◆ Problem description ◆
All lines from the one with "Lemma configures_return_witness : (length" onward, through the last line of the records below, are to be retyped word for word.

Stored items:

---*---

(** * Properties *)

(** C36. Calls of [Configure] that overlap, with their writes, reloads and lock,
    leave the files, the sequence of writes, the runs of the script (their
    argument, the files they saw and their error) and the results of the same
    calls made one after the other, in the order in which they took the lock.
    The flag of the monitor is not protected by the lock and what it is while a
    reload runs depends on the interleaving; in the end the monitor watches
    if all calls succeeded and is stopped if all failed. *)
Theorem configures_serialize (s : CState) (ls : list nat) (c : calls) :
  run_calls (calls_start s) ls = Some c → all_done c →
  ∃ order, order ≡ₚ seq 0 (length jobs) ∧
    cs_os (c_state c) = cs_os (run_jobs order s) ∧
    reload_seen <$> cs_reloads (c_state c) = reload_seen <$> cs_reloads (run_jobs order s) ∧
    (∀ i r, c_pcs c !! i = Some (CDone r) → ∃ o1 o2 job, order = o1 ++ i :: o2 ∧ jobs !! i = Some job ∧
      r = (Configure h tr job.1 job.2 (run_jobs o1 s)).1) ∧
    (jobs ≠ [] → is_Some (scriptRunner h) →
      let flag := stopWatching (cs_monitor (c_state c)) in
      ((∀ i r, c_pcs c !! i = Some (CDone r) → r = Ok tt) → flag = 0) ∧
      ((∀ i r, c_pcs c !! i = Some (CDone r) → r ≠ Ok tt) → flag = 1)).
Proof.
  intros Hr Hdone. pose proof (run_calls_flag _ _ _ Hr) as Hflag. destruct (run_calls_inv _ _ _ _ _ (calls_start_inv s) Hr) as [order [Hlen Hnd Hj Hpcs Hh]].
  assert (c_holder c = None) as Hnone.
  { destruct (c_holder c) as [i|]; [|done]. destruct Hh as (o & pc & job & _ & Hpc & _ & Hin).
    destruct (Hdone _ _ Hpc) as [r ->]. done. }
  rewrite Hnone in Hh, Hpcs. exists order.
  assert (∀ i r, c_pcs c !! i = Some (CDone r) → ∃ o1 o2 job, order = o1 ++ i :: o2 ∧ jobs !! i = Some job ∧
    r = (job_view job (views o1 (view_of s))).1) as Hres.
  { intros i r Hi. destruct (Hpcs i _ Hi ltac:(done)) as [[? _]|(r' & job & o1 & o2 & ? & ? & ? & ?)]; [done|].
    simplify_eq. eauto 10. }
  split; [|rewrite <-run_jobs_view in Hh; injection Hh as Ho Hrl; split; [done|split; [done|split]]].
  - apply NoDup_Permutation; [done|apply NoDup_seq|]. intros i. rewrite elem_of_seq. split.
    + intros Hi%Hj. apply lookup_lt_is_Some in Hi. lia.
    + intros [_ Hi]. simpl in Hi. rewrite <-Hlen in Hi. apply lookup_lt_is_Some in Hi as [pc Hpc].
      destruct (Hdone _ _ Hpc) as [r ->]. destruct (Hres _ _ Hpc) as (o1 & o2 & job & -> & _).
      apply elem_of_app. right. apply list_elem_of_here.
  - intros i r Hi. destruct (Hres _ _ Hi) as (o1 & o2 & job & -> & Hjob & ->). exists o1, o2, job.
    split; [done|]. split; [done|]. by rewrite <-run_jobs_view, <-Configure_view.
  - intros Hne Hsr. apply (flag_at_end _ _ Hflag Hdone); [|done]. intros Hnil. rewrite Hnil in Hlen. by destruct jobs.
Qed.

(** C37. Overlapping calls cannot block each other: as long as a call has not
    returned some call can go on, and after six steps for each call all have
    returned. *)
Theorem configures_return (s : CState) (ls : list nat) (c : calls) :
  run_calls (calls_start s) ls = Some c →
  (length ls ≤ 6 * length jobs)%nat ∧ (all_done c ∨ ∃ i c', step_call c i = Some c').
Proof.
  intros Hr. split.
  - apply run_calls_left in Hr. unfold calls_left in Hr at 2. simpl in Hr.
    assert (∀ n, sum_list (pc_left <$> replicate n CStopping) = (6 * n)%nat) as Hsum.
    { induction n as [|n IHn]; [done|].
      rewrite replicate_S, fmap_cons. change (sum_list (?x :: ?l)) with (x + sum_list l)%nat. rewrite IHn. cbn [pc_left]. lia. }
    rewrite Hsum in Hr. lia.
  - destruct (run_calls_inv _ _ _ _ _ (calls_start_inv s) Hr) as [order [Hlen _ _ Hpcs Hh]].
    destruct (c_holder c) as [i|] eqn:Hho.
    { right. destruct Hh as (o & pc & job & _ & Hpc & Hjob & Hin). exists i. unfold step_call.
      rewrite Hjob, Hpc. simpl. destruct (call_step job pc (c_state c)). destruct pc; eauto; done. }
    destruct (decide (Forall (λ pc, is_done pc = true) (c_pcs c))) as [Hall|Hsome].
    { left. intros i pc Hpc. rewrite Forall_lookup in Hall. specialize (Hall _ _ Hpc). destruct pc; simpl in Hall; try done. eauto. }
    right. apply not_Forall_Exists in Hsome; [|apply _].
    apply Exists_exists in Hsome as (pc & Hin & Hpc). apply list_elem_of_lookup in Hin as [i Hi].
    exists i. unfold step_call. rewrite Hi, Hho.
    assert (is_Some (jobs !! i)) as [job ->] by (apply lookup_lt_is_Some; rewrite <-Hlen; by eapply lookup_lt_Some).
    simpl. destruct (call_step job pc (c_state c)). destruct pc; eauto. by destruct Hpc.
Qed.

End conc.

(** * Concrete runs *)
Module Sample.
Import RoutingTable.Sample Configurer.Sample.

Definition two_jobs : list (RoutingTable * bool) := [(table2, false); (NewRoutingTable, true)].
(** The second call has set the flag already when the first one starts
    the watch again; then it writes the file and reloads. *)
Definition overlap : list nat := [0; 0; 1; 0; 0; 0; 0; 1; 1; 1; 1]%nat.
Definition overlapped : option calls :=
  run_calls sample_configurer plain_range two_jobs (calls_start two_jobs (sample_state [])) overlap.
Definition overlap_end : calls := default (calls_start two_jobs (sample_state [])) overlapped.

Lemma overlap_run :
  run_calls sample_configurer plain_range two_jobs (calls_start two_jobs (sample_state [])) overlap = Some overlap_end.
Proof.
  unfold overlap_end, overlapped. destruct (run_calls _ _ _ _ overlap) as [c|] eqn:Hr; [done|].
  exfalso. revert Hr. assert (is_Some (run_calls sample_configurer plain_range two_jobs
    (calls_start two_jobs (sample_state [])) overlap)) as [c ->]; [|done].
  assert (∀ o : option calls, (match o with Some _ => true | None => false end) = true → is_Some o) as Hsome
    by (intros [?|]; [by eexists|done]).
  apply Hsome. vm_compute. reflexivity.
Qed.
Lemma overlap_done : all_done overlap_end.
Proof.
  assert (forallb is_done (c_pcs overlap_end) = true) as Hall by (vm_compute; reflexivity).
  intros i pc Hpc. rewrite forallb_forall in Hall. apply list_elem_of_lookup_2, list_elem_of_In, Hall in Hpc.
  destruct pc; try done. eauto.
Qed.

Lemma configures_serialize_witness :
  ∃ order, order ≡ₚ [0; 1]%nat ∧
    cs_os (c_state overlap_end) = cs_os (run_jobs sample_configurer plain_range two_jobs order (sample_state [])).
Proof.
  destruct (configures_serialize sample_configurer plain_range two_jobs (sample_state []) overlap overlap_end
    overlap_run overlap_done) as (order & Ho & Hos & _).
  exists order. split; [exact Ho|exact Hos].
Defined.

Lemma configures_return_witness : (length overlap ≤ 12)%nat.
Proof.
  apply (configures_return sample_configurer plain_range two_jobs (sample_state []) overlap overlap_end overlap_run).
Defined.

(** The flag is not protected by the lock: the second reload runs while the
    monitor watches, and when its script fails the monitor keeps watching,
    which no sequence of the two calls leads to. *)
Theorem overlapping_reload_is_watched :
  rl_stopWatching <$> cs_reloads (c_state overlap_end) = [0; 1] ∧
  c_pcs overlap_end = [CDone (Ok tt); CDone (Err "exit status 1")] ∧
  stopWatching (cs_monitor (c_state overlap_end)) = 0 ∧
  stopWatching (cs_monitor (run_jobs sample_configurer plain_range two_jobs [0; 1]%nat (sample_state []))) = 1.
Proof. repeat split; vm_compute; reflexivity. Qed.

End Sample.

---*---

◆ Your response ◆
Lemma configures_return_witness : (length overlap ≤ 12)%nat.
Proof.
  apply (configures_return sample_configurer plain_range two_jobs (sample_state []) overlap overlap_end overlap_run).
Defined.

(** The flag is not protected by the lock: the second reload runs while the
    monitor watches, and when its script fails the monitor keeps watching,
    which no sequence of the two calls leads to. *)
Theorem overlapping_reload_is_watched :
  rl_stopWatching <$> cs_reloads (c_state overlap_end) = [0; 1] ∧
  c_pcs overlap_end = [CDone (Ok tt); CDone (Err "exit status 1")] ∧
  stopWatching (cs_monitor (c_state overlap_end)) = 0 ∧
  stopWatching (cs_monitor (run_jobs sample_configurer plain_range two_jobs [0; 1]%nat (sample_state []))) = 1.
Proof. repeat split; vm_compute; reflexivity. Qed.

End Sample.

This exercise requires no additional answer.